Nouveau séisme au Japon : une trentaine de blessés dans la région de Tokyo

Courrier International · mis à jour il y a 8 j

Un tremblement de terre de magnitude 5,9 a touché, ce dimanche 23 août, la capitale japonaise et ses alentours. La presse asiatique met en garde contre le risque de répliques et de glissements de terrain..

Séisme à Tokyo

Un séisme de magnitude 5,9 a frappé la région de Tokyo et ses alentours le dimanche 23 août 2026. Ce tremblement de terre s'est produit à environ 70 kilomètres de profondeur, au sud de la préfecture d'Ibaraki, située à une centaine de kilomètres de la capitale japonaise. Les secousses ont duré jusqu'à une minute dans certaines zones, provoquant des alertes envoyées sur les téléphones portables des habitants. La magnitude mesure l'énergie libérée par un séisme, sur une échelle ouverte : plus le chiffre est élevé, plus le séisme est puissant. Une magnitude de 5,9 est considérée comme modérée, mais elle peut causer des dégâts, notamment dans des zones densément peuplées comme Tokyo.

Bilan humain

Le séisme a fait une trentaine de blessés dans la région de Tokyo, selon les autorités locales. Parmi les victimes, on compte un jeune homme et une septuagénaire à Saitama, près de Tokyo, ainsi que trois personnes à Kawasaki, au sud de la capitale. La plupart des blessures sont légères et ne mettent pas en danger la vie des personnes concernées. Les services de secours ont confirmé ces chiffres, mais n'ont pas précisé si d'autres victimes pourraient être recensées dans les heures ou jours à venir. Les blessés ont été pris en charge par les services médicaux locaux.

Risques et répliques

Les autorités japonaises ont mis en garde contre plusieurs risques après ce séisme. D'abord, le risque de répliques, c'est-à-dire de nouveaux tremblements de terre de magnitude similaire ou inférieure, n'est pas exclu. Ensuite, les fortes pluies qui ont touché la région la veille du séisme augmentent le danger de glissements de terrain, surtout dans les zones montagneuses ou pentues. Enfin, bien que ce séisme ne soit pas lié à un tsunami, les autorités ont rappelé qu'il n'y avait aucun risque de raz-de-marée dans ce cas précis. Les répliques sont des séismes secondaires qui suivent un séisme principal, souvent moins puissants mais pouvant causer des dégâts supplémentaires.

Réaction des autorités

La Première ministre japonaise Sanae Takaichi a annoncé la mise en place d'une cellule de crise pour gérer les conséquences du séisme. Elle a appelé la population à rester vigilante face à d'éventuelles répliques de magnitude similaire. Les autorités locales et les services de secours ont confirmé que les infrastructures critiques, comme les centrales nucléaires, n'avaient pas été endommagées. La cellule de crise est une structure temporaire chargée de coordonner les actions des services de l'État, des collectivités locales et des acteurs privés pour répondre à une situation d'urgence.

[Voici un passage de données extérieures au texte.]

Lemma non_string_branch_throws_witness :
  resolve_context Edge.numeric_ref_run
  = ([ReadFile "/github/workflow/event.json"],
     Returned (VNum (inject_Z 7), VStr "contributor/next.js", VStr "13579bdf")) /\
  is_string (VNum (inject_Z 7)) = false /\
  getChangedTests Edge.numeric_ref_run
  = ([ReadFile "/github/workflow/event.json"], Threw (TypeError "trim")).
Proof.
  split; [reflexivity |]. split; [reflexivity |].
  apply (@non_string_branch_throws Edge.numeric_ref_run
           [ReadFile "/github/workflow/event.json"]
           (VNum (inject_Z 7)) (VStr "contributor/next.js") (VStr "13579bdf"));
    reflexivity.
Defined.

(** X9.  A returned result carries a commit hash exactly when the diff was
    run, and the hash is then the one context resolution settled on; a
    result without a hash is the canary notice's, with both lists empty. *)
Theorem commitSha_is_resolved (w : world) (r : ClassificationResult) :
  result_of (getChangedTests w) = Returned r ->
  match commitSha r with
  | Some sha =>
      ran diff_command (getChangedTests w) = true /\
      chain_outcome w [payload_sha (eventData_of w); process_env w "GITHUB_SHA"]
        "git rev-parse HEAD" = Returned sha
  | None =>
      ran diff_command (getChangedTests w) = false /\
      devTests r = [] /\ prodTests r = []
  end.
Proof.
  rewrite ran_diff, getChangedTests_run. unfold reaches_fetch, returnsb.
  pose proof (resolve_context_result w) as Hctx.
  destruct (resolve_context w) as [t1 [[[branchName remoteUrl] sha] | e]];
    [| discriminate].
  cbn [result_of snd] in Hctx.
  assert (Hsha : chain_outcome w [payload_sha (eventData_of w); process_env w "GITHUB_SHA"]
                   "git rev-parse HEAD" = Returned sha).
  { destruct (chain_outcome w [payload_ref _; _] _); [| discriminate].
    destruct (chain_outcome w [payload_full_name _; _] _); [| discriminate].
    destruct (chain_outcome w [payload_sha _; _] _); [| discriminate].
    now injection Hctx as _ _ ->. }
  destruct (result_of (compute_isCanary branchName remoteUrl)) as [[] | e];
    [| | discriminate].
  - intros [= <-]. cbn. now repeat split.
  - destruct (fetch_canary w) as [t2 [[] | e]]; [| discriminate].
    intros [= <-]. cbn. now split.
Qed.

Lemma commitSha_is_resolved_witness :
  result_of (getChangedTests Sample.pull_request_run)
    = Returned Sample.pull_request_result /\
  ran diff_command (getChangedTests Sample.pull_request_run) = true /\
  chain_outcome Sample.pull_request_run
    [payload_sha (eventData_of Sample.pull_request_run);
     process_env Sample.pull_request_run "GITHUB_SHA"]
    "git rev-parse HEAD" = Returned (VStr "0a1b2c3d").
Proof.
  assert (Hr : result_of (getChangedTests Sample.pull_request_run)
               = Returned Sample.pull_request_result) by (vm_compute; reflexivity).
  split; [exact Hr |].
  exact (@commitSha_is_resolved Sample.pull_request_run Sample.pull_request_result Hr).
Defined.
Lemma remove_shifts_stream_witness :
  let m := Message [frame_of_bytes [1]; frame_of_bytes [2]; frame_of_bytes [3]] 1 in
  let m' := Message [frame_of_bytes [2]; frame_of_bytes [3]] 1 in
  0 <= read_cursor m
  /\ remove 0 m = Returns m'
  /\ snd (stream_extract linux_amd64 g_uint8_t m')
     = get linux_amd64 g_uint8_t m
         (if decide (0 <= Z.to_nat (read_cursor m))%nat
          then S (Z.to_nat (read_cursor m))
          else Z.to_nat (read_cursor m)).
Proof.
  cbv zeta.
  assert (Hk : 0 <= read_cursor (Message [frame_of_bytes [1]; frame_of_bytes [2];
                                         frame_of_bytes [3]] 1))
    by (unfold read_cursor; cbn [_read_cursor]; lia).
  split; [exact Hk |]. split; [reflexivity |].
  apply (remove_shifts_stream linux_amd64 g_uint8_t 0); [exact Hk | reflexivity].
Defined.

(** X14.  A failed extraction costs the next frame: after [m >> x] has
    thrown on a message read to its end, a value inserted next lands below
    the cursor, so the extraction that follows throws the out-of-range
    exception as well instead of decoding it. *)
Theorem failed_extract_hides_next_frame p T T' content m m2 :
  well_formed m ->
  read_cursor m = parts m ->
  supported T' ->
  stream_insert p content (fst (stream_extract p T m)) = Returns m2 ->
  snd (stream_extract p T' m2) = Throws part_out_of_range
  /\ read_cursor m2 = parts m2
  /\ _parts m2 !! Z.to_nat (parts m) <> None.
Proof.
  intros [Hc Hp] Hend HT' H. unfold read_cursor, parts in *.
  apply stream_insert_appends in H as [f ->].
  unfold stream_extract. cbn [fst snd emplace_back _parts _read_cursor].
  rewrite Hend.
  rewrite !(size_t_small (Z.of_nat (length (_parts m)) + 1)) by lia.
  split; [| split].
  - apply get_out_of_range; [exact HT' |]. cbn [_parts].
    rewrite length_app. cbn [length]. lia.
  - rewrite length_app. cbn [length]. lia.
  - rewrite Nat2Z.id, list_lookup_middle by reflexivity. discriminate.
Qed.

Lemma failed_extract_hides_next_frame_witness :
  let p := linux_amd64 in
  let m2 := Message [frame_of_bytes [7]] 1 in
  well_formed empty_message
  /\ read_cursor empty_message = parts empty_message
  /\ supported g_uint8_t
  /\ stream_insert p (i_uint8 7) (fst (stream_extract p g_string empty_message))
     = Returns m2
  /\ snd (stream_extract p g_uint8_t m2) = Throws part_out_of_range
  /\ read_cursor m2 = parts m2
  /\ _parts m2 !! Z.to_nat (parts empty_message) <> None.
Proof.
  cbv zeta.
  assert (Hw : well_formed empty_message)
    by (unfold well_formed, parts; cbn [_parts _read_cursor empty_message length]; lia).
  assert (HT : supported g_uint8_t) by (unfold supported; discriminate).
  split; [exact Hw |]. split; [reflexivity |]. split; [exact HT |].
  split; [reflexivity |].
  apply (failed_extract_hides_next_frame linux_amd64 g_string g_uint8_t (i_uint8 7));
    [exact Hw | reflexivity | exact HT | reflexivity].
Defined.

(** *** Copies *)

(** X15.  [copy(source)] always returns, whatever the destination held: the
    copy has the source's part count and read cursor, and every typed
    access to it gives what the same access to the source gives; so does
    [copy()] on a new message. *)
Theorem copy_reads_like_source p source m :
  exists m',
    copy source m = Returns m'
    /\ copy_out source = Returns m'
    /\ parts m' = parts source
    /\ read_cursor m' = read_cursor source
    /\ (forall T i, get p T m' i = get p T source i)
    /\ (forall i, size m' i = size source i).
Proof.
  eexists. split; [apply copy_duplicates |].
  split; [apply copy_duplicates |].
  unfold parts, read_cursor. cbn [_parts _read_cursor].
  split; [rewrite length_map; reflexivity |]. split; [reflexivity |].
  split.
  - intros T i. destruct (_parts source !! i) as [f |] eqn:Hf.
    + apply (get_same_bytes p T _ i source i (frame_copy f) f);
        [| exact Hf | reflexivity].
      cbn [_parts]. rewrite list_lookup_fmap, Hf. reflexivity.
    + apply get_ext. cbn [_parts]. rewrite list_lookup_fmap, Hf. reflexivity.
  - intros i. unfold size. cbn [_parts]. rewrite length_map.
    destruct (decide (length (_parts source) <= i)%nat); [reflexivity |].
    unfold at_index. rewrite list_lookup_fmap.
    destruct (_parts source !! i); reflexivity.
Qed.

(** *** Marking parts as sent *)



(** *** Signals on the stream *)

(** X17.  Inserting a signal makes a message of one 8-byte part that
    [get<signal>] reads back as the same value, and [is_signal()] is true
    of it exactly when the value shifted right by 8 is the header; the
    message is the one inserting the value as a plain [int64_t] makes, which
    [is_signal()] therefore treats alike. *)
Theorem inserted_signal_is_recognised header p q sig :
  signed_range 64 sig ->
  exists m,
    stream_insert p (i_signal sig) empty_message = Returns m
    /\ stream_insert p (i_scalar (s_int int64_t sig)) empty_message = Returns m
    /\ parts m = 1
    /\ size m 0 = Returns 8%nat
    /\ get q g_signal m 0 = Returns (v_signal sig)
    /\ is_signal header q m = Returns (bool_decide (Z.shiftr sig 8 = header)).
Proof.
  intros Hr. eexists. split; [apply stream_insert_frame; exact I |].
  split; [apply (stream_insert_frame p (i_scalar (s_int int64_t sig))); exact I |].
  cbn [inserted_bytes]. unfold emplace_back, empty_message.
  cbn [_parts _read_cursor app]. split; [reflexivity |]. split; [| split].
  - rewrite (size_in_range _ 0 (frame_of_bytes (be_bytes 8 (to_unsigned 64 sig))))
      by reflexivity.
    unfold frame_size. cbn [frame_of_bytes frame_bytes].
    rewrite be_bytes_length. reflexivity.
  - apply (get_read_back q (i_signal sig)); [exact Hr | reflexivity].
  - rewrite is_signal_one_frame.
    + cbn [frame_of_bytes frame_bytes]. rewrite be_value_be_bytes.
      change (2 ^ (8 * Z.of_nat 8)) with (2 ^ 64).
      fold (to_unsigned 64 (to_unsigned 64 sig)).
      rewrite (to_unsigned_small 64 (to_unsigned 64 sig))
        by (apply to_unsigned_range; lia).
      rewrite to_signed_to_unsigned by (lia || exact Hr). reflexivity.
    + unfold frame_size. cbn [frame_of_bytes frame_bytes]. apply be_bytes_length.
    + apply be_bytes_are_bytes.
Qed.
(** * cognitive-core: the Aider configuration generator

    A shallow embedding of [adapters/aider/generate.py] and the properties
    its specification states about it.

    Conventions of the embedding.
    - A Python [str] is a [string]; a character stands for a code point
      below 256.  The character classes Python derives from the Unicode
      database ([str.isspace], the [\s] of [re]) are written out for that
      range.  The em dash of three fixed headings, which lies above it,
      stands as the bytes of its UTF-8 encoding.
    - A [dict] of strings is a [gmap string string].
    - The file system and the process environment are explicit arguments:
      a function that reads them takes the state it reads.
    - A call that may raise returns a [result]; an [except] clause is a
      match on the exception. *)

From Stdlib Require Import String Ascii List Lia Arith NArith Bool.
From stdpp Require Import base option gmap strings sorting.

Set Default Proof Using "Type".

(** ** Exceptions *)

Inductive exn :=
| FileNotFoundError
| NotADirectoryError
| IsADirectoryError
| PermissionError
| UnicodeDecodeError
| ValueError
| TimeoutExpired.

#[export] Instance exn_eq_dec : EqDecision exn.
Proof. solve_decision. Defined.

(** [isinstance(e, OSError)]. *)
Definition is_OSError (e : exn) : bool :=
  match e with
  | FileNotFoundError | NotADirectoryError | IsADirectoryError
  | PermissionError => true
  | UnicodeDecodeError | ValueError | TimeoutExpired => false
  end.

Ce que ça pourrait changer

Ce séisme intervient quelques semaines après un tremblement de terre bien plus puissant, de magnitude 7,1, qui avait causé 38 morts et 364 blessés dans la préfecture de Kumamoto, située au sud du Japon. Le Japon est un pays régulièrement touché par des séismes en raison de sa position géographique sur la *ceinture de feu du Pacifique*, une zone où plusieurs plaques tectoniques se rencontrent. Cette ceinture est responsable de 90 % des séismes dans le monde. Les autorités japonaises sont donc habituées à gérer ce type de situations et disposent de systèmes d'alerte et de prévention très développés.